A GS infant is ideally delivered at or near a facility with pediatric surgical support [25]. Conversely, outborn cases have been shown to have worse outcomes such as longer days on parenteral nutrition and longer duration to achieving full feeds [54].

The accepted approach to managing GS is to cover the gut with a sterile bag (Figure 3), nasogastric decompression and fluid resuscitation. Hypothermia is a major risk due to the exposed gut and significant fluid losses [55]. Premature babies are particularly prone to hypothermia because of their high ratio of skin surface to weight and a lower amount of subcutaneous and brown fat. They may also have respiratory issues which impact on their oxygen consumption and heat production [55].

Figure 3.

Cling film covering the bowel in gastroschisis.

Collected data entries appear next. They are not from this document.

(* ===== verification/Prelude.v ===== *)
(** Verification of the off-chain services of the SuiOptions repository
    ([src/rust-backend]): the hybrid exchange, whose order book and matching
    run off chain and whose settlement runs on chain, the RFQ quoting
    service, which collects signed option quotes from market makers, the
    hedge signer, which holds half of the key of each vault's venue account,
    the gas station, which pays for the transactions of users, the CCTP relay,
    which completes transfers between chains, the keeper, which cranks the
    trading vaults, and the indexer, which turns the events of the chain into views and tables.

    * The program

    A client signs an order ([crates/exchange-types],
    [crates/exchange-signing]) and posts it to the order-book service
    ([services/orderbook]).  [intake.rs] checks it against the market, the
    signature, the maker's escrow and salts as the store ([db/]) mirrors them,
    and records it; the handler places it in the market's book
    ([crates/exchange-book]) and queues the matches.  [settlement.rs] turns a
    match into a transaction; its outcome is applied to the book by the
    worker of [main.rs].  [sync.rs] polls chain events into the store and
    passes them to [main.rs], which adjusts the books: fills, cancellations,
    withdrawals that leave orders uncovered.  [handlers.rs] is the REST
    surface, with routes over several markets planned by
    [crates/exchange-router] on the ladders of [ladders.rs].
    [discovery.rs] builds markets from events with the help of the asset and
    bucket encodings of [crates/protocol-types].

    A retail client of [services/quoting-service] asks for quotes for the
    economics of an option ([BucketSpec]).  [ws/retail.rs] admits the request
    within the permits of the session and of the service, [rfq/mod.rs]
    broadcasts it to the makers that [ws/mm.rs] authenticated and registered,
    collects what they answer within a window ([rfq/matcher.rs]), validates
    each signed quote, and sends the accepted ones best first.
    [rfq/bulk_view.rs] serves indicative premiums from a cache refreshed by
    one task per key.

    [services/hedge-signer] runs a two-round key generation with a vault's
    curator, keeps the service's share ([frost.rs]), and contributes to a
    two-round signature when the payload passes the policy of the vault
    ([policy.rs], [policy/bluefin.rs]): a venue login, an authorization, a
    withdrawal, a deposit, or a sweep back to the vault.  [handlers.rs]
    countersigns sweeps with the service's own key; [chain.rs] looks vaults
    up; [main.rs] prunes an orphaned share.

    [services/gas-station] attaches its own coins to the transaction of a user
    and signs it, if it has the shape of one that the front end builds
    ([crates/sui-tx/src/tx/template.rs]) and a dry run of it succeeds
    ([tx/sponsor.rs]); [tx/mod.rs] and [chain.rs] choose the gas payment of the
    services' own transactions and submit them.

    [services/cctp-relay] registers burns of a stablecoin on one chain
    ([router.rs]), waits for their attestation ([watcher.rs], [iris.rs],
    [message.rs]) and submits and confirms the mint on the other ([relayer.rs],
    [sui_mint.rs], [solana_mint.rs]), with one row per transfer ([db/repo.rs]).

    [services/keeper] looks at every trading vault on each tick
    ([trading_vault.rs]): it settles what is due, redeems what expired, sweeps
    what came in, posts the value of external accounts ([venue_equity.rs]) and
    the volatilities, and then pays the queue of withdrawals under an appraisal
    of the vault, or refreshes its capital, or settles a closed vault.  The
    vaults fail one by one, each with a backoff of its own.

    [services/indexer] reads the checkpoints of the chain.  [event_types.rs]
    knows the events of the deployed packages and decodes them
    ([protocol-types/events.rs]); [worker.rs] ties the pools, fills and markets
    of other packages to option buckets, hands the events of a checkpoint to
    the store, and writes what the store stages.  [store/mod.rs] keeps twelve
    views (buckets, positions, auctions, vaults, trading vaults, ...), changes
    them by each event and stages the rows it touched; [db/] writes the rows of
    a checkpoint, the event log and the progress in one transaction and reads
    the views back at boot ([main.rs]).

    * How it is modelled

    Values: a machine integer is a [Z] with the wrap-around or saturation of
    the operator written out, a Rust string a list of code points, a hash map
    a [gmap], a [BTreeMap] a sorted association list, an [f64] a binary64 of
    the Standard Library.  Failure is [result] (errors as the source's enums)
    or [option] (a panic, where a definition can reach one).

    Asynchronous code ([Prog]) is a program over the shared state: one action
    per database call, critical section, map access or channel operation;
    [sched] runs several under any schedule, [sched_within] makes an action
    wait that would overfill a channel.  [safe] proves an invariant and a
    guarantee of tasks that interfere; the owned programs add resources, tokens
    that a task takes and gives back.  Third-party crates are classes of functions
    with their documented laws as a second class ([Crates], [Events], [Wire]);
    the concrete instances used by the examples satisfy the laws.

    * The files

    Foundations: [Prelude], [Prog], [Channel]
    (tokio's bounded channel), [BTreeMap], [RustStr], [F64], [Json],
    [Crates], [Demo] (shared concrete values).

    The exchange crates: [ExchangeTypes] ([types.rs], [math.rs], [order.rs],
    [market.rs]), [MoveType] (type normalization), [Signing], [Book] with
    [BookMatch], [BookInv], [BookProps], [BookOps] and [BookTheorems]; [Router] with
    [RouterTheorems]; [Wire] (the JSON formats).

    The order-book service: [Ladders], [Repo] (the queries of [db/] as
    functions of the tables) with [RepoProps] and [RepoTheorems], [Db] (the
    asynchronous facade), [Intake] (against the interface [IntakeState], which
    [Db] discharges) with [IntakeTheorems], [Settlement],
    [Discovery], [Events] (event paging of [crates/sui-tx]), [Sync], [State],
    [Service] ([main.rs]), [Handlers]; [ServiceInv], [ServiceTasks],
    [ServiceBoot] and the first part of [SyncTheorems] prove that every task
    follows one protocol; [ServiceTheorems] and [SyncTheorems] state the
    results.

    Protocol types: [Asset], [BucketSpec], [Quote].

    The RFQ service: [Quoting] (values, validation, ranking),
    [QuotingService] (the programs), [QuotingProps] (the invariant over state
    and tokens, and that every task keeps it), [QuotingTheorems].

    The hedge signer: [HedgePolicy] (transactions, policies, sweeps),
    [BluefinPolicy] (venue payloads and digests), [BluefinProxy] (the relay),
    [HedgeService] (store, ceremonies, handlers), [HedgeTheorems] (what the
    policy guarantees), [HedgeSafety] (the invariant, over state and tokens,
    and that every task keeps it).

    The gas station: [SuiTx] (the transactions of the SDK, shared with the
    hedge signer), [GasTemplate] (templates and matching), [GasStation]
    (sponsoring, submission, handlers), [GasTheorems] (the shape a template
    describes, and the results).

    The CCTP relay: [CctpRelay] (messages, rows, watcher, relayer, mints, API),
    [CctpTheorems] (the history of a row, the invariant, and the results).

    The keeper: [Keeper] (marks, holdings, the queue, the cranks, the tick),
    [KeeperTheorems] (what a program changes, and the results).

    The indexer: [RecordUpdate] (updates of record fields), [IndexerEvents]
    (events and identifiers), [IndexerTypes] (subscriptions and decoding),
    [IndexerStore] (the views), [IndexerApply] ([apply_event], a definition for
    every arm), [IndexerRows] (rows and conversions), [IndexerStage]
    ([stage_batch]), [IndexerRepo] (tables, [apply_checkpoint], [hydrate],
    [boot]), [IndexerWorker] ([process_checkpoint]).  [IndexerTable] says when
    a table holds a view and has one lemma for every way of writing a table;
    it also has the round trips of rows; [IndexerWf] has the ranges of the
    views and the twelve tables; [IndexerSync] shows that one event keeps
    tables and views in step, [IndexerPersist] that a checkpoint and a boot do;
    [IndexerHistory] has what decoding guarantees, the runs with failed writes
    and restarts and their invariant, and a checkpoint written twice;
    [IndexerTheorems] states the results.

    [ServiceDemo], [IndexerDemo] and the first parts of [QuotingTheorems] and
    [HedgeTheorems] hold concrete services; [ServiceFindings] and the last parts
    of those files record, as theorems, behaviours that the comments of the
    source do not promise.

    * What the theorems show

    - The matching engine (C1-C7, C9): the index and the two sides of a book
      agree in every reachable book; matching is the greedy allocation in
      price-time order and terminates; over any history of calls no order is
      passed over for a worse price or a later arrival, where a rematched order
      arrives again, at the back of its level; the exact effect of [place] on
      every branch; no crossing liquidity is left behind; failed and successful
      settlements restore and conserve amounts; price and size arithmetic
      never wraps on accepted orders; that the depth snapshot is exact is a lemma.
    - Types and signatures (C12, C13): the order
      digest binds the order and the registry; verification accepts exactly
      the authorized signatures, and malleable ones are rejected.
    - The gas station (C14, C25, C29): matching decides the declared shape of a
      template; what is sponsored calls deployed packages only, but for one
      release within an option flow; budget and coins stay within the policy.
      Transfers and splits are not looked at: [gas_coin_unguarded].
    - Routing (C15-C17, C19): plans stay within budgets, account for their input
      and terminate without a panic; ladders built from a book are what the
      planner needs; that path enumeration is exact is a lemma.
    - The store and intake (C20-C23): the tables stay well formed under any
      operations and outages and only extend their history; fill events can be
      replayed and reordered; an intake accepts what passes its checks and
      refuses with the code of the first that fails, and sequential intakes
      keep every escrow covered.
    - The keeper (C18, C26): the crank of a vault leaves what is kept of the
      others alone and its failures make only itself wait; a fulfillment pays
      the queue in order, in assets the vault holds and that are attested.  The
      steps of a mark stay within the band of the chain and come to rest
      ([marks_come_to_rest]); [late_requests_abandoned] shows requests of a
      closed vault that are never paid.
    - Encodings: that the coin types of options round-trip, the JSON round trips
      and exact decimal encodings are lemmas.
    - The service (C30, C31, C33, C34): one invariant over tables, books and queues under
      every interleaving of handlers, ingestor, consumer and settlement
      worker; cancellations are authorized; a
      poll of the ingestor applies its page once and in order or moves no
      cursor, and the ingestor drains a finite log.
    - The RFQ service (C36-C39): the pruned nonce table answers like a full log; under
      every interleaving the responses are signed for what was asked, ranked
      and answer a request of their session, no live quote is sent twice, and
      permits and refresh claims are conserved and come back, as long as the
      clients read what they are sent ([unread_client_keeps_permits]).

    - The hedge signer (C8, C28, C40): the transactions it endorses are
      exactly the sweeps and pay the vault, its accounts or the allowlisted
      vault that the sweep names ([sweep_to_another_vault]), the coin module
      apart; a digest binds the kind and the bytes of the payload it was
      approved for; under every interleaving signing nonces are used once, for
      approved messages only, and shares are never replaced.
    - The indexer (C11, C24, C27, C32): in every run, with writes that fail and
      restarts, the views are those of a replay of the chain, the configuration
      of vaults apart, and booting gives them back; the log numbers every event
      once and without a gap; the next checkpoint is written, no constraint
      refuses a row.  This holds as long as no process retries a checkpoint
      whose write failed: the retry counts its events twice
      ([retried_run_counts_twice]).  Writing a checkpoint twice is refused; that
      each event is decoded as what it is is a lemma.
    - The CCTP relay (C10, C35): under every interleaving a transfer goes
      through its state machine, once per burn, and is never lost; the message
      format decodes exactly.

    What the chain is taken to guarantee the indexer is [admissible] and
    [follows]: identifiers of new objects are new, a range of a bucket is
    written once, a pool or market is announced once for a known bucket,
    checkpoints come in order and their transactions have distinct digests.

    * Fuel and bounds

    The loop of [match_incoming] and the planner take fuel computed from their
    input (the orders of a side; the hops and segments of the ladders); C2 and
    C16 show that it does not run out.  [strip_zeros] and [collect] recurse on
    the exponent and on the number of receptions within a window.  Retry loops
    of the source without a bound (the ingestor, the settlement worker) are
    modelled by their body, and run by a schedule.

    * What is not modelled

    The HTTP and web-socket transports, logging and metrics, process start-up
    and configuration files; the Sui SDK, the signing of transactions and
    their execution (parameters); SQL itself (the queries are functions of the
    tables); [detail] texts of errors; [rng]-generated ids (arguments).  Of the
    indexer: the GraphQL API and its read queries, the rate of progress, the
    framework that fetches checkpoints (runs hand them over one at a time; with
    several workers they can overtake each other, see [IndexerDemo]).  Of
    the keeper: the appraisal composer (its answer is a parameter), the
    discovery of holdings, the lookups at boot.  Of
    the other services: the market makers' strategies; the
    pricing crates, which compute with transcendental functions on floats;
    tools and clients. *)

From Stdlib Require Import String Ascii.
From Stdlib Require Export ZArith Lia Sorted.
From stdpp Require Export base tactics option list list_numbers gmap strings.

The authors follow the protocol outlined in Figure 4. At the outset doctors and nurses are reminded that the triad of hypovolemia, hypothermia and sepsis are the major threats to this neonate and that resuscitation is directed to mitigating their effects. Almost simultaneously, certainly not sequentially, the baby is positioned lengthwise on a resuscitaire or warmer to facilitate access. Any wires, leads or lines are shifted away from the baby and the bowel. Kinking of the bowel is avoided by laying the child on their side or by propping up the bowel with gauze rolls in the supine position. Probes for temperature and oxygen saturation are connected. ECG leads are placed and connected to a monitor. A urinary catheter is placed with an aseptic technique. Resuscitation follows APLS guidelines of airway, breathing, circulation, rapid initial examination while the bowel is covered with cling film. An appropriately-sized nasogastric tube is placed on free drainage supplemented by 2-hourly active aspiration. Peripheral vascular access is secured and bloods are taken for blood sugar (if not done earlier), a complete blood picture, kidney and liver functions, clotting and cross-match. A fluid bolus is then administered followed by maintenance according to body weight. Broad-spectrum antibiotics are given according to the hospital protocol.

Figure 4.

Initial management of gastroschisis. *Kinking can be avoided by laying the child on their side or by propping up the bowel with gauze rolls while the child is supine. **ABC of basic resuscitation. Do not forget blood sugar. CBC, complete blood count; UEs, urea and electrolytes; LFTs, liver function tests.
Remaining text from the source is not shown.